Breaking a taboo is one thing. Being forced to break it -- at gunpoint with your and your family's lives threatened --  is quite another, the result of which we see played out in DANIEL & ANA, the Cannes' Directors Fortnight selection now making its theatrical debut. Written and directed by Michel Franco (shown below: a Mexican movie-maker whose first full-length film this is) this short work (only 90 minutes including rather lengthy end credits) is disturbing, all right. How could it not be, given the central event, which is, we are told, based on a true story in which only the names have been changed?

Mexico, certainly one of the kidnap capitals of the world, plays host to this story and its lead characters: the contented and close-knit brother and sister of the title.  Daniel's a high school student, on the cusp of young manhood, while Ana is several years older and about to be married.  Their family is part of Mexico's haute bourgeiosie -- those "haves" who have the most -- and Ana is about to marry into more of the same. Señor Franco lays all this out non-judgmentally. In fact, the siblings' kidnappers, shown below, don't look too shabby, either, and so the rather enormous "class differences" we often see and hear about in Mexico are certainly not being hammered home in undue fashion. What happens here is all just "business," dontcha know.

TrustMovies apologizes for giving away more of the plot than he usually profers. All of the above, in any case, is on view within the first 20 minutes. And while the signal event of the film is certainly vital, how the characters react to it -- and why -- is key to our coming to terms with the movie. It's here that Franco stumbles rather severely.

The filmmaker allows us to watch the entire sex scene, which is handled about as chastely as possible, considering the nature of the "crime."  (Perhaps a little too chastely, where our pivotal view of Daniel is concerned.)   You won't accuse Franco of pandering, necessarily, but then you wait -- post-sex, and then post-release of the victims -- for that all-important scene of their pair's first connection/conversation after the fact.  It never happens.  So very much would spring from the way in which the older of the two handles (or is unable to handle) her younger brother in this terribly fraught time that the audience deserves to be a part of this.

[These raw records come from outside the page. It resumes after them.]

(** A response with items: the tile is marked loaded and leaves
    [inflight]; each item can be looked up in [images] by its id, with
    its coordinates and the panorama path the handler sets (of two items
    with one id the later stays); the images of other ids stay as they
    were; the rtree gets one box per item, at the item's coordinates; one
    redraw is requested and one [loadedData] emitted. *)
Theorem fulfilled_fetch_stores_images {response : Type}
    (utilFetchResponse : response → settled payload)
    (tileId : string) (now : nat) (resp : response) (items : list image)
    (s : service) :
  utilFetchResponse resp = Fulfilled (Payload (Some items)) →
  let s' := settle utilFetchResponse tileId now (Fulfilled resp) s in
  tileId ∈ loaded s' ∧ inflight s' = delete tileId (inflight s) ∧
  (∀ i, i ∈ items →
     ∃ j img, j ∈ items ∧ imageId j = imageId i ∧
       images s' !! imageId i = Some img ∧
       imageId img = imageId i ∧ lng img = lng j ∧ lat img = lat j ∧
       imagePath img = Some "https://static.maptoolkit.net/examplepano.jpg" ∧
       is_Some (captured_at img)) ∧
  (∀ id, id ∉ imageId <$> items → images s' !! id = images s !! id) ∧
  (∃ boxes, rtree s' = rtree s ++ boxes ∧
     Forall2 (λ i b, minX b = lng i ∧ minY b = lat i ∧ maxX b = lng i ∧
                     maxY b = lat i ∧ imageId (data b) = imageId i) items boxes) ∧
  emitted s' = emitted s ++ ["loadedData"] ∧ redraws s' = S (redraws s) ∧
  console s' = console s.
Proof.
  intros Hresp. cbv zeta. unfold settle, andThen. rewrite Hresp.
  unfold onData. cbn [currentPageItems]. unfold onFinally, withInflight.
  cbn [loaded inflight images rtree emitted redraws console].
  fold (stamp now).
  split_and!; [set_solver|done| | | |done..].
  - intros i Hi. rewrite images_stored.
    assert (stamp now i ∈ filter (λ x, imageId x = imageId i) (stamp now <$> items)) as Hin.
    { apply list_elem_of_filter. split; [done|]. by apply list_elem_of_fmap_2. }
    destruct (last (filter _ (stamp now <$> items))) as [img|] eqn:Hlast.
    2:{ apply last_None in Hlast. rewrite Hlast in Hin. by apply elem_of_nil in Hin. }
    apply last_Some_elem_of in Hlast.
    apply list_elem_of_filter in Hlast as [Hid Himg].
    apply list_elem_of_fmap in Himg as (j & -> & Hj).
    exists j, (stamp now j). by split_and!.
  - intros id Hid. rewrite images_stored.
    destruct (last (filter _ (stamp now <$> items))) as [img|] eqn:Hlast; [|done].
    apply last_Some_elem_of in Hlast.
    apply list_elem_of_filter in Hlast as [Himg Hin].
    apply list_elem_of_fmap in Hin as (j & -> & Hj).
    destruct Hid. cbn in Himg. subst id. by apply list_elem_of_fmap_2.
  - eexists. split; [done|]. rewrite <- list_fmap_compose.
    apply Forall2_fmap_r, Forall_Forall2_diag, Forall_forall. by intros i Hi.
Qed.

But Franco, being I guess a very untutored filmmaker, doesn't bother with this pivotal scene at all.

Sure, we see later reactions -- from the siblings, her fiancé, his girlfriend, their parents -- but everything from here on in, even a surprise or two, seems a little too rote because the most important moments in the movie have been left out. (Even if no communication happened immediately post-release, we need to see that in order to better understand.)

The performances are as good as the script and direction allow. Marimar Vega (shown above, with Chema Torre, who plays her soon-to-be husband) exhibits poise and the necessary maturity to handle not only the event itself, but its terrible follow-up, while Darío Yazbek Bernal (shown below, who is Gabriel Garcia's half-brother), bearing more than a passing resemblance to a younger James Franco, is a basket case of depession and fear as the younger participant who cannot get out from under his guilt. (Does he realize that what happened might be, on some level, exactly what he wanted?)

There are other problems with the film. The music, with its beautiful, dirge-like score, begins to be quite unhelpful -- used, as it is, in place of more fitting dialog or better visuals in order to up the movie's sadness quotient. Someone must have realized that this was not working properly, however, because after the first few uses, music pretty much disappears for the remainder of the film.

I can't write off the movie completely, though. There is enough strength in the situation and performances to make it worth the time of anyone who has in any way been connected to this vile experience or who is concerned with the sale of forced pornography (the end title cards give some information on this), or for therapists who may end up treating those who've been involved in this kind of situation.

Daniel & Ana, from Strand Releasing, opens Friday, August 27, at New York City's Quad Cinema.